Content starts

(* ===== verification/Mailbox.v ===== *)
(** * Mailbox between hosts and the SPM: [storage/mailbox.py]

    Hosts send extend requests to the storage pool manager through mailboxes on
    shared storage.  The host side ([HSM_MailMonitor]) owns 63 message slots in
    its outgoing mailbox and compares the incoming one with its last copy; the
    manager side ([SPM_MailMonitor]) reads the mailboxes of all hosts and writes
    replies.  Both sides are modelled on the bytes of the mail; reading and
    writing the storage areas are inputs and outputs of the operations. *)
From Stdlib Require Import ZArith Lia.
From stdpp Require Import base gmap list strings.
From S2P Require Import Prelude Text.

Definition CHECKSUM_BYTES : Z := 4.
Definition MAILBOX_SIZE : Z := 4096.
Definition PACKED_UUID_SIZE : Z := 16.
Definition VOLUME_MAX_SIZE : Z := 4294967295.
Definition SIZE_CHARS : Z := 16.
Definition MESSAGE_VERSION : bytes := str "1".
Definition MESSAGE_SIZE : Z := 64.
Definition CLEAN_MESSAGE : bytes := zrepeat MESSAGE_SIZE 1.
Definition EXTEND_CODE : bytes := str "xtnd".
Definition REPLY_OK : Z := 1.
Definition EMPTYMAILBOX : bytes := zrepeat MAILBOX_SIZE 0.
Definition SLOTS_PER_MAILBOX : Z := MAILBOX_SIZE / MESSAGE_SIZE.
Definition MESSAGES_PER_MAILBOX : Z := SLOTS_PER_MAILBOX - 1.

Inductive error :=
| InvalidParameterException | RuntimeError | ValueError | KeyError | IndexError
| AttributeError | IOError.

(** ** Integers in bytes *)

(** [struct.pack] of an unsigned integer, least significant byte first. *)
Fixpoint le_bytes (k : nat) (n : Z) : bytes :=
  match k with
  | O => []
  | S k' => n mod 256 :: le_bytes k' (n / 256)
  end.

Content ends

_INSTRUCTIONS FOR THE TASK_
Start at the line containing "Definition MESSAGES_PER_MAILBOX : Z". Repeat it and each line after it, word for word, to the end of the records.

_RESPONSE AREA_
Definition MESSAGES_PER_MAILBOX : Z := SLOTS_PER_MAILBOX - 1.

Inductive error :=
| InvalidParameterException | RuntimeError | ValueError | KeyError | IndexError
| AttributeError | IOError.

(** ** Integers in bytes *)

(** [struct.pack] of an unsigned integer, least significant byte first. *)
Fixpoint le_bytes (k : nat) (n : Z) : bytes :=
  match k with
  | O => []
  | S k' => n mod 256 :: le_bytes k' (n / 256)
  end.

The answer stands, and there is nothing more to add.